- Discipline: Men / Women
- Overall: Raphaël Poirée / Magdalena Forsberg
- Nations Cup: Norway / Germany
- Individual: Sergei Rozhkov / Magdalena Forsberg
- Sprint: Ole Einar Bjørndalen / Magdalena Forsberg
- Pursuit: Raphaël Poirée / Magdalena Forsberg
- Mass start: Sven Fischer / Magdalena Forsberg
- Relay: Norway / Norway

Competition

= 2000–01 Biathlon World Cup =

Biathlon competition

The 2000–01 Biathlon World Cup was a multi-race tournament over a season of biathlon, organised by the International Biathlon Union.
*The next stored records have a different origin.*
(* ===== verification/AllocatorFacts.v ===== *)
(** * Correctness of the KV-cache allocators

    - [KernelFacts]: both implementations of [alloc_extend] (the Triton
      kernel and the torch loop) and the decode kernel compute the slots
      of a per-token reference definition;
    - [PoolFacts]: slots are neither created, lost nor handed out twice. *)

From S2P Require Import Prelude Allocator.

(** ** Reference definition of an extension *)

Module KernelFacts.
Import Kernel.

(** The slot of position [t] of a request: the positions up to the next
    page boundary continue the last slot, the others go to new pages. *)
Definition slot_at (ps pre last : Z) (page : Z → Z) (t : Z) : Z :=
  if t <? ceil_align pre ps then last + 1 + (t - pre)
  else page (t / ps - ceil_div pre ps) * ps + t mod ps.

Definition row (ps pre seq last : Z) (page : Z → Z) : list Z :=
  slot_at ps pre last page <$> range pre seq.

(** The new pages of a request. *)
Definition new_pages (ps pre seq : Z) : Z := ceil_div seq ps - ceil_div pre ps.

(** The tensor for a batch: each request takes its pages from the front of
    what the previous ones left. *)
Fixpoint rows (ps : Z) (reqs : list (Z * Z * Z)) (pages : list Z) : list Z :=
  match reqs with
  | [] => []
  | (pre, seq, last) :: reqs' =>
      row ps pre seq last (λ k, nth (Z.to_nat k) pages 0) ++
      rows ps reqs' (drop (Z.to_nat (new_pages ps pre seq)) pages)
  end.

Definition total_pages (ps : Z) (reqs : list (Z * Z * Z)) : Z :=
  zsum ((λ '(pre, seq, _), new_pages ps pre seq) <$> reqs).

Definition total_tokens (reqs : list (Z * Z * Z)) : Z :=
  zsum ((λ '(pre, seq, _), seq - pre) <$> reqs).

Definition wf_reqs (reqs : list (Z * Z * Z)) : Prop :=
  Forall (λ '(pre, seq, _), 0 ≤ pre ≤ seq) reqs.

(** *** Arithmetic of pages *)

Lemma ceil_div_spec x ps : 0 < ps → 
  (ceil_div x ps - 1) * ps < x ≤ ceil_div x ps * ps.
Proof.
  intros H. unfold ceil_div.
  pose proof (Z.div_mod (x + ps - 1) ps) as E.
  pose proof (Z.mod_pos_bound (x + ps - 1) ps H). nia.
Qed.

Lemma ceil_div_mono x y ps : 0 < ps → x ≤ y → ceil_div x ps ≤ ceil_div y ps.
Proof. intros. unfold ceil_div. apply Z.div_le_mono; lia. Qed.

Lemma ceil_div_floor x ps : 0 < ps →
  ceil_div x ps = x / ps + (if x mod ps =? 0 then 0 else 1).
Proof.
  intros H. pose proof (ceil_div_spec x ps H).
  pose proof (Z.div_mod x ps). pose proof (Z.mod_pos_bound x ps H).
  destruct (Z.eqb_spec (x mod ps) 0); nia.
Qed.

Lemma new_pages_nonneg ps pre seq : 0 < ps → pre ≤ seq → 0 ≤ new_pages ps pre seq.
Proof. intros. unfold new_pages. pose proof (ceil_div_mono pre seq ps). lia. Qed.

Lemma total_pages_nonneg ps reqs : 0 < ps → wf_reqs reqs → 0 ≤ total_pages ps reqs.
Proof.
  intros H Hw. apply zsum_nonneg. apply Forall_fmap.
  eapply Forall_impl; [exact Hw|]. intros [[pre seq] l] ?. cbn in *.
  apply new_pages_nonneg; lia.
Qed.

(** *** The three parts of a row *)

Section Parts.
Context (ps pre seq last : Z) (page : Z → Z).
Context (Hps : 0 < ps) (Hpre : 0 ≤ pre ≤ seq).

Definition part1 : Z := Z.min seq (ceil_align pre ps) - pre.
Definition part2 : Z := seq / ps * ps - ceil_align pre ps.
Definition part3 : Z := seq - seq / ps * ps.

Lemma part1_bounds : 0 ≤ part1 ≤ ps ∧ part1 ≤ seq - pre.
Proof.
  unfold part1, ceil_align. pose proof (ceil_div_spec pre ps Hps). nia.
Qed.

Lemma row_part1 : pre + part1 = seq →
  row ps pre seq last page = (λ o, last + 1 + o) <$> range 0 part1.
Proof.
  intros E. unfold row. replace (range pre seq) with (range (0 + pre) (part1 + pre))
    by (f_equal; lia).
  rewrite fmap_range_shift. apply fmap_range_ext. intros x Hx. unfold slot_at.
  destruct (Z.ltb_spec (x + pre) (ceil_align pre ps)); [lia|]. unfold part1 in *. lia.
Qed.

Lemma part2_nonneg : pre + part1 ≠ seq →
  part1 = ceil_align pre ps - pre ∧ 0 ≤ part2 ∧
  part2 = (seq / ps - ceil_div pre ps) * ps.
Proof.
  intros E. unfold part1, part2, ceil_align in *.
  assert (ceil_div pre ps ≤ seq / ps) by (apply Z.div_le_lower_bound; lia).
  split; [lia|]. split; nia.
Qed.

Lemma part3_mod : part3 = seq mod ps.
Proof. unfold part3. pose proof (Z.div_mod seq ps). lia. Qed.
Definition allocate_padding_kv_cache (i : LLM42Info) : M Allocator (bool * LLM42Info) := λ a,
  if total_padding_cache_slots i =? 0 then (Ok (true, i), a) else
  let ps := page_size a in
  let slots_to_allocate :=
    if 1 <? ps then (total_padding_cache_slots i + ps - 1) / ps * ps
    else total_padding_cache_slots i in
  match alloc slots_to_allocate a with
  | (Raise e, a) => (Raise e, a)
  | (Ok allocated_locs, a) =>
      let i := i <| padding_cache_locs_allocated := allocated_locs |> in
      let i := match allocated_locs with
               | Some locs =>
                   if 0 <? len locs then
                     if total_padding_cache_slots i <? len locs
                     then i <| padding_cache_locs :=
                                 Some (slice_to locs (total_padding_cache_slots i)) |>
                     else i <| padding_cache_locs := Some locs |>
                   else i <| padding_cache_locs := None |>
               | None => i <| padding_cache_locs := None |>
               end in
      match padding_cache_locs i with
      | Some (_ :: _) => (Ok (true, i), a)
      | _ =>
          (Ok (false,
             i <| original_outputs := strip_padding (original_outputs i)
                    (zip (padded_lens i) (output_lens i)) 0 |>
               <| padded_lens := output_lens i |>
               <| padding_counts := times 0 (len (padding_counts i)) |>
               <| padding_cache_slots := times 0 (len (padding_cache_slots i)) |>
               <| padding_masks := (λ l, times true l) <$> output_lens i |>
               <| total_padding_cache_slots := 0 |>), a)
      end
  end.

Definition free_padding_kv_cache (i : LLM42Info) : M Allocator LLM42Info := λ a,
  match padding_cache_locs_allocated i with
  | Some locs =>
      if 0 <? len locs then
        match free locs a with
        | (Ok _, a) => (Ok (i <| padding_cache_locs_allocated := None |>
                              <| padding_cache_locs := None |>), a)
        | (Raise e, a) => (Raise e, a)
        end
      else (Ok i, a)
  | None => (Ok i, a)
  end.

End Info.

(** ** The verification batch *)

Inductive ForwardMode : Type :=
| EXTEND | DECODE | MIXED | IDLE | TARGET_VERIFY | TARGET_LLM42_VERIFY
| DRAFT_EXTEND | DRAFT_EXTEND_V2 | PREBUILT | SPLIT_PREFILL | DLLM_EXTEND.

(** The per-token sampling tensors of [SamplingBatchInfo]; the penalty,
    logit-bias and custom-processor objects are not modelled. *)
Record SamplingInfo : Type := mkSamplingInfo {
  temperatures : list float;
  top_ps : list float;
  top_ks : list Z;
  min_ps : list float;
  sampling_seeds : option (list Z);
  deterministic_indices : list Z;
  force_pytorch_backend : bool
}.

Record VerifyBatch : Type := mkVerifyBatch {
  vb_reqs : list Req;
  vb_forward_mode : ForwardMode;
  vb_input_ids : list Z;
  vb_out_cache_loc : list Z;
  vb_req_pool_indices : list Z;
  vb_extend_lens : list Z;
  vb_prefix_lens : list Z;
  vb_seq_lens : list Z;
  vb_extend_logprob_start_lens : list Z;
  vb_extend_num_tokens : Z;
  vb_seq_lens_sum : Z;
  vb_orig_seq_lens : list Z;
  vb_return_logprob : bool;
  vb_top_logprobs_nums : list Z;
  vb_sampling_info : SamplingInfo
}.

(** The dummy arguments of [prepare_verify_batch]. *)
Record DummySampling : Type := mkDummySampling {
  d_temps : list float;
  d_top_ps : list float;
  d_top_ks : list Z;
  d_min_ps : list float;
  d_seeds : list Z;
  d_det_indices : list Z;
  d_prefix_lens : list Z;
  d_output_lens : list Z
}.

Record DummyArgs : Type := mkDummyArgs {
  da_input_ids : option (list Z);
  da_cache_locs : option (list Z);
  da_req_pool_indices : option (list Z);
  da_num_dummies : Z;
  da_window_size : option Z;
  da_sampling : option DummySampling
}.

Definition no_dummies : DummyArgs := mkDummyArgs None None None 0 None None.

Definition f_zero : float := S754_zero false.
Definition f_one : float := f64_of_Z 1.

(** [t1 + t2] on tensors of one length *)
Definition tadd (xs ys : list Z) : res (list Z) :=
  if decide (length xs = length ys) then Ok (zip_with Z.add xs ys) else Raise RuntimeError.

Module Verify.

(** [SamplingBatchInfo.from_schedule_batch], the per-request tensors.
    Seeds are present when [enable_deterministic] is set. *)
Definition sampling_of (enable_deterministic : bool) (reqs : list Req) : SamplingInfo :=
  mkSamplingInfo
    ((λ r, temperature (sampling_params r)) <$> reqs)
    ((λ r, top_p (sampling_params r)) <$> reqs)
    ((λ r, top_k (sampling_params r)) <$> reqs)
    ((λ r, min_p (sampling_params r)) <$> reqs)
    (if enable_deterministic
     then Some ((λ r, default 42 (sampling_seed (sampling_params r))) <$> reqs)
     else None)
    ((λ r, Z.b2z (is_deterministic r)) <$> reqs)
    false.

(** The context token a window starts from.  The request has no
    [input_ids] attribute, so the third alternative of the code raises. *)
Definition context_token (r : Req) : res Z :=
  if 0 <? llm42_verified_tokens r
  then getitem (output_ids r) (llm42_verified_tokens r - 1)
  else match origin_input_ids r with
       | [] => Raise AttributeError
       | _ => getitem (origin_input_ids r) (-1)
       end.

(** The inputs of one request. *)
Definition window_inputs (padded_len actual_len ctx : Z) (r : Req) : list Z :=
  let actual_unverified := slice_from (output_ids r) (llm42_verified_tokens r) in
  if actual_len <? padded_len then
    let tokens_after_context :=
      if 1 <? actual_len then slice_to actual_unverified (-1) else [] in
    let padding_needed := padded_len - 1 - len tokens_after_context in
    ctx :: tokens_after_context ++ times DUMMY_TOKEN_ID padding_needed
  else ctx :: slice_to actual_unverified (-1).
The season started on 30 November 2000 in Antholz-Anterselva, Italy, and ended on 18 March 2001 in Holmenkollen, Norway. It was the 24th season of the Biathlon World Cup.

==Calendar==
Below is the IBU World Cup calendar for the 2000–01 season.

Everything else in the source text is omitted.